I Am Not Defined By Medication | Mental Health

At 6 years old I never would have imagined myself to be somewhat reliant on a medication, but that doesn't mean that I'm defined by medicine. 









I was first put on medication for anxiety a few days after turning 16. For seven months I took a beta blocker called propranolol. Beta blockers slow your heart rate down, and are mostly used to heart conditions, although can be used to treat anxiety in the short term for fairly immediate results. My anxiety was so bad that even with the medication I was anxious and getting worried about silly things, however because of the medication I was actually able to sit my GCSE exams.

Because propranolol is only a short term medication, I was pretty much forced to come off it without a replacement medicine. I went to various forms of counselling and to a certain extent it helped, but it got the point where I just wasn't being helped at all, and I'd have to miss school to go to sessions that would just make me feel utterly depressed and helpless. Eventually I asked to be discharged as an outpatient at the hospital I was being seen at.  
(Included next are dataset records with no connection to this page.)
(** C5, as the code has it.  The four queries never raise, also through
    the functions of the module and whatever manager exists.  Focus
    lookup and hit-testing return [None] and log the error on every
    failure below them: of the service call, of the desktop's answer at
    the point, and of any of the four queries that build the node.  Text
    extraction and action listing never log: on every failure they
    return the empty string and the empty list.  Called when no manager
    exists, the functions of the module return [None] and log that.  The
    flag [initialized] is not consulted: after an [initialize()] that
    returned [False] the manager exists, and the functions of the module
    hand every query on to it. *)
Theorem queries_never_raise (svc : Atspi.Service) :
  (forall m, returns (result (atspi_backend.get_focused_node svc m)) = true) /\
  (forall x y m,
      returns (result (atspi_backend.get_node_at_point svc x y m)) = true) /\
  (forall node (s : unit), returns (result (atspi_backend.get_text node s)) = true) /\
  (forall node (s : unit),
      returns (result (atspi_backend.get_actions node s)) = true) /\
  (forall g, returns (result (atspi_backend.module_get_focused_node svc g)) = true) /\
  (forall x y g,
      returns (result (atspi_backend.module_get_node_at_point svc x y g)) = true) /\
  (forall m e,
      Atspi.get_focused svc = Raise e ->
      atspi_backend.get_focused_node svc m
      = (Ret None, m, [Log ERROR focus_msg (Some e)])) /\
  (forall m a e,
      Atspi.get_focused svc = Ret (Some a) ->
      first_failure a = Some e ->
      atspi_backend.get_focused_node svc m
      = (Ret None, m, [Log ERROR focus_msg (Some e)])) /\
  (forall x y m e,
      Atspi.get_desktop svc 0 = Raise e ->
      atspi_backend.get_node_at_point svc x y m
      = (Ret None, m, [Log ERROR (point_msg x y) (Some e)])) /\
  (forall x y m desktop e,
      Atspi.get_desktop svc 0 = Ret desktop ->
      Atspi.get_accessible_at_point desktop x y = Raise e ->
      atspi_backend.get_node_at_point svc x y m
      = (Ret None, m, [Log ERROR (point_msg x y) (Some e)])) /\
  (forall x y m desktop a e,
      Atspi.get_desktop svc 0 = Ret desktop ->
      Atspi.get_accessible_at_point desktop x y = Ret (Some a) ->
      first_failure a = Some e ->
      atspi_backend.get_node_at_point svc x y m
      = (Ret None, m, [Log ERROR (point_msg x y) (Some e)])) /\
  (forall node (s : unit),
      exists text, atspi_backend.get_text node s = (Ret text, s, [])) /\
  (forall node (s : unit) e,
      Atspi.get_text (atspi_backend.accessible node) = Raise e ->
      atspi_backend.get_text node s = (Ret "", s, [])) /\
  (forall node (s : unit) iface e,
      Atspi.get_text (atspi_backend.accessible node) = Ret (Some iface) ->
      Atspi.text_get_text iface 0 (-1) = Raise e ->
      atspi_backend.get_text node s = (Ret "", s, [])) /\
  (forall node (s : unit),
      exists names, atspi_backend.get_actions node s = (Ret names, s, [])) /\
  (forall node (s : unit) e,
      Atspi.get_action_iface (atspi_backend.accessible node) = Raise e ->
      atspi_backend.get_actions node s = (Ret [], s, [])) /\
  (forall node (s : unit) iface e,
      Atspi.get_action_iface (atspi_backend.accessible node) = Ret (Some iface) ->
      Atspi.get_actions iface = Raise e ->
      atspi_backend.get_actions node s = (Ret [], s, [])) /\
  (forall node (s : unit) iface actions action e,
      Atspi.get_action_iface (atspi_backend.accessible node) = Ret (Some iface) ->
      Atspi.get_actions iface = Ret actions ->
      action ∈ actions ->
      Atspi.action_get_name action = Raise e ->
      atspi_backend.get_actions node s = (Ret [], s, [])) /\
  atspi_backend.module_get_focused_node svc None
  = (Ret None, None, [Log ERROR no_manager_msg None]) /\
  (forall x y,
      atspi_backend.module_get_node_at_point svc x y None
      = (Ret None, None, [Log ERROR no_manager_msg None])) /\
  (exists m',
      result (atspi_backend.initialize svc None) = Ret false /\
      state (atspi_backend.initialize svc None) = Some m' /\
      atspi_backend.initialized m' = false /\
      atspi_backend.module_get_focused_node svc (Some m')
      = (result (atspi_backend.get_focused_node svc m'), Some m',
         trace (atspi_backend.get_focused_node svc m')) /\
      (forall x y,
          atspi_backend.module_get_node_at_point svc x y (Some m')
          = (result (atspi_backend.get_node_at_point svc x y m'), Some m',
             trace (atspi_backend.get_node_at_point svc x y m')))).
Proof.
  split; [apply get_focused_node_returns|].
  split; [apply get_node_at_point_returns|].
  split; [intros; apply get_text_returns|].
  split; [intros; apply get_actions_returns|].
  split.
  { intros g. apply with_accessibility_manager_returns.
    apply get_focused_node_returns. }
  split.
  { intros x y g. apply with_accessibility_manager_returns.
    apply get_node_at_point_returns. }
  split.
  { intros m e He. unfold atspi_backend.get_focused_node, try_except.
    unfold bind at 1. unfold lift at 1. by rewrite He. }
  split.
  { intros m a e Ha Hf. unfold atspi_backend.get_focused_node, try_except.
    unfold bind at 1. unfold lift at 1. rewrite Ha.
    unfold bind at 1. by rewrite (AccessibilityNode_new_failure a e m Hf). }
  split.
  { intros x y m e He. unfold atspi_backend.get_node_at_point, try_except.
    unfold bind at 1. unfold lift at 1. by rewrite He. }
  split.
  { intros x y m desktop e Hd He.
    unfold atspi_backend.get_node_at_point, try_except.
    unfold bind at 1. unfold lift at 1. rewrite Hd.
    unfold bind at 1. unfold lift at 1. by rewrite He. }
  split.
  { intros x y m desktop a e Hd Ha Hf.
    unfold atspi_backend.get_node_at_point, try_except.
    unfold bind at 1. unfold lift at 1. rewrite Hd.
    unfold bind at 1. unfold lift at 1. rewrite Ha.
    unfold bind at 1. by rewrite (AccessibilityNode_new_failure a e m Hf). }
  split; [apply get_text_silent|].
  split.
  { intros node s e He. unfold atspi_backend.get_text.
    unfold bind at 1. unfold try_except. unfold bind at 1. unfold lift at 1.
    by rewrite He. }
  split.
  { intros node s iface e Hi He.
    unfold atspi_backend.get_text, bind, try_except, lift, ret, deref.
    rewrite Hi. cbn. by rewrite He. }
  split; [apply get_actions_silent|].
  split.
  { intros node s e He. unfold atspi_backend.get_actions, try_except.
    unfold bind at 1. unfold lift at 1. by rewrite He. }
  split.
  { intros node s iface e Hi He. unfold atspi_backend.get_actions, try_except.
    unfold bind at 1. unfold lift at 1. rewrite Hi.
    unfold bind at 1. unfold lift at 1. cbn [deref].
    unfold bind at 1. unfold lift at 1. by rewrite He. }
  split; [apply get_actions_name_failure|].
  split; [reflexivity|]. split; [intros x y; reflexivity|].
  destruct (initialize_leaves_manager svc) as (m' & e & Hrun & Hini).
  exists m'. rewrite Hrun. split; [done|]. split; [done|]. split; [done|].
  split.
  - apply module_query_forwards. apply get_focused_node_state.
  - intros x y. apply module_query_forwards. apply get_node_at_point_state.
Qed.
(** [exponentialPartsToFixed] always returns, and returns [toFixed]. *)
Theorem exponentialPartsToFixed_toFixed signPart intPart fracPart exponent :
  exponentialPartsToFixed signPart intPart fracPart exponent =
  Normal (toFixed signPart intPart fracPart exponent).
Proof.
  unfold exponentialPartsToFixed, toFixed.
  destruct (exponent >=? 0)%Z eqn:He.
  - apply Z.geb_le in He.
    assert (Hcmp : (Z.of_nat (length fracPart) <=? exponent)%Z
                   = (length fracPart <=? Z.to_nat exponent)).
    { destruct (length fracPart <=? Z.to_nat exponent) eqn:E.
      - apply Nat.leb_le in E. apply Z.leb_le. lia.
      - apply Nat.leb_gt in E. apply Z.leb_gt. lia. }
    rewrite Hcmp.
    destruct (length fracPart <=? Z.to_nat exponent) eqn:E.
    + apply Nat.leb_le in E.
      rewrite String_repeat_zeros by lia. cbn [bind].
      rewrite leadingZeros_replace. cbn [bind].
      now rewrite Z2Nat.inj_sub, Nat2Z.id by lia.
    + cbn [bind]. rewrite leadingZeros_replace. cbn [bind].
      now rewrite slice_prefix, slice_suffix by lia.
  - rewrite Z.geb_leb in He. apply Z.leb_gt in He.
    assert (Hcmp : (Z.of_nat (length intPart) >? - exponent)%Z
                   = (Z.to_nat (- exponent) <? length intPart)).
    { destruct (Z.to_nat (- exponent) <? length intPart) eqn:E.
      - apply Nat.ltb_lt in E. apply Z.gtb_lt. lia.
      - apply Nat.ltb_ge in E. rewrite Z.gtb_ltb. apply Z.ltb_ge. lia. }
    rewrite Hcmp.
    destruct (Z.to_nat (- exponent) <? length intPart) eqn:E.
    + now rewrite slice_prefix, slice_suffix by lia.
    + apply Nat.ltb_ge in E.
      rewrite String_repeat_zeros by lia. cbn [bind].
      now rewrite Z2Nat.inj_sub, Nat2Z.id by lia.
Qed.

(** [exponentialToFixedReplacer] fails on an exponent beyond the bound
    and on nothing else. *)
Theorem exponentialToFixedReplacer_run
    match_ prefix numExp signPart intPart fracPart expPart :
  exponentialToFixedReplacer match_ prefix numExp signPart intPart fracPart
    expPart =
  if ((Number expPart >? 1000) || (Number expPart <? -1000))%Z
  then Throw (RangeError (numExp ++ lit " exponent exceeds maximum"))
  else Normal (prefix ++ toFixed signPart intPart (fracOrEmpty fracPart)
                           (Number expPart)).
Proof.
  unfold exponentialToFixedReplacer.
  destruct ((Number expPart >? 1000) || (Number expPart <? -1000))%Z;
    [reflexivity|].
  rewrite exponentialPartsToFixed_toFixed. reflexivity.
Qed.

(** ** The shape of the converter's output *)

Lemma digits_app_l d r :
  digits d -> forallb isDigit r = true -> digits (d ++ r).
Proof.
  intros [Hne Hd] Hr. split.
  - destruct d; [congruence | discriminate].
  - rewrite forallb_app, Hd, Hr. reflexivity.
Qed.

Lemma digits_app_r d r :
  forallb isDigit d = true -> digits r -> digits (d ++ r).
Proof.
  intros Hd [Hne Hr]. split.
  - intros E. apply app_eq_nil in E. tauto.
  - rewrite forallb_app, Hd, Hr. reflexivity.
Qed.

Lemma forallb_firstn_skipn (P : ascii -> bool) s n :
  forallb P s = true ->
  forallb P (firstn n s) = true /\ forallb P (skipn n s) = true.
Proof.
  intros H. rewrite <- (firstn_skipn n s), forallb_app in H.
  now apply andb_true_iff in H.
Qed.

Lemma zeros_digits n : forallb isDigit (zeros n) = true.
Proof. induction n as [|n IH]; [reflexivity | exact IH]. Qed.

(** Stripping the zeros in front of a run of digits leaves a run of digits
    without a redundant leading zero, and what follows it untouched. *)
Lemma stripLeadingZeros_digits : forall ip rest,
  digits ip ->
  match rest with a :: _ => isDigit a = false | [] => True end ->
  exists ip',
    stripLeadingZeros (ip ++ rest) = ip' ++ rest
    /\ digits ip' /\ noLeadingZeros ip'.
Proof.
  intros ip rest [Hne Hd] Hrest.
  destruct ip as [|a ip]; [congruence|]. clear Hne.
  revert a Hd. induction ip as [|b ip IH]; intros a Hd.
  - exists [a]. cbn [app]. rewrite stripLeadingZeros_cons.
    split; [|split].
    + destruct (Ascii.eqb "0" a); [|reflexivity].
      destruct rest as [|c rest']; [reflexivity|]. now rewrite Hrest.
    + split; [discriminate | exact Hd].
    + destruct (Ascii.eqb "0" a) eqn:Ha.
      * apply Ascii.eqb_eq in Ha. subst a. now left.
      * right. exists a, []. split; [reflexivity|].
        apply Ascii.eqb_neq in Ha. congruence.
  - cbn [forallb] in Hd. apply andb_true_iff in Hd. destruct Hd as [Ha Hd].
    cbn [app]. rewrite stripLeadingZeros_cons.
    destruct (Ascii.eqb "0" a) eqn:Ha0.
    + pose proof Hd as Hd'. cbn [forallb] in Hd'.
      apply andb_true_iff in Hd'. destruct Hd' as [Hb _].
      rewrite Hb. apply (IH b Hd).
    + exists (a :: b :: ip). split; [reflexivity|]. split.
      * split; [discriminate|]. cbn [forallb] in *. now rewrite Ha, Hd.
      * right. exists a, (b :: ip). split; [reflexivity|].
        apply Ascii.eqb_neq in Ha0. congruence.
Qed.

Lemma fractionText_head fp :
  fractionText fp ->
  match fp with a :: _ => isDigit a = false | [] => True end.
Proof. intros [-> | (f & -> & _)]; [exact I | reflexivity]. Qed.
I 'went it alone' if you like for a few months, but I seriously wasn't coping. I was having quite severe panic attacks and feeling low and depressed all the time. My doctor put me on fluoxetine, or prozac, which is a strong antidepressant.

Fast forward 18 months and I'm still taking fluoxetine on a daily basis, and as much as I hate to say this, I don't honestly know what I'd do without it. Some people feel like antidepressants take away control from them, however I'm the opposite. Since taking the medication I'm able to actually go out and do what I want to do and enjoy myself. I've been able to live my life on my own terms.

At 19, I can't see myself coming off medication for the foreseeable future. But I'm not defined by that, I'm still me. It was depression that took some of my personality away, and the medication that gave it back.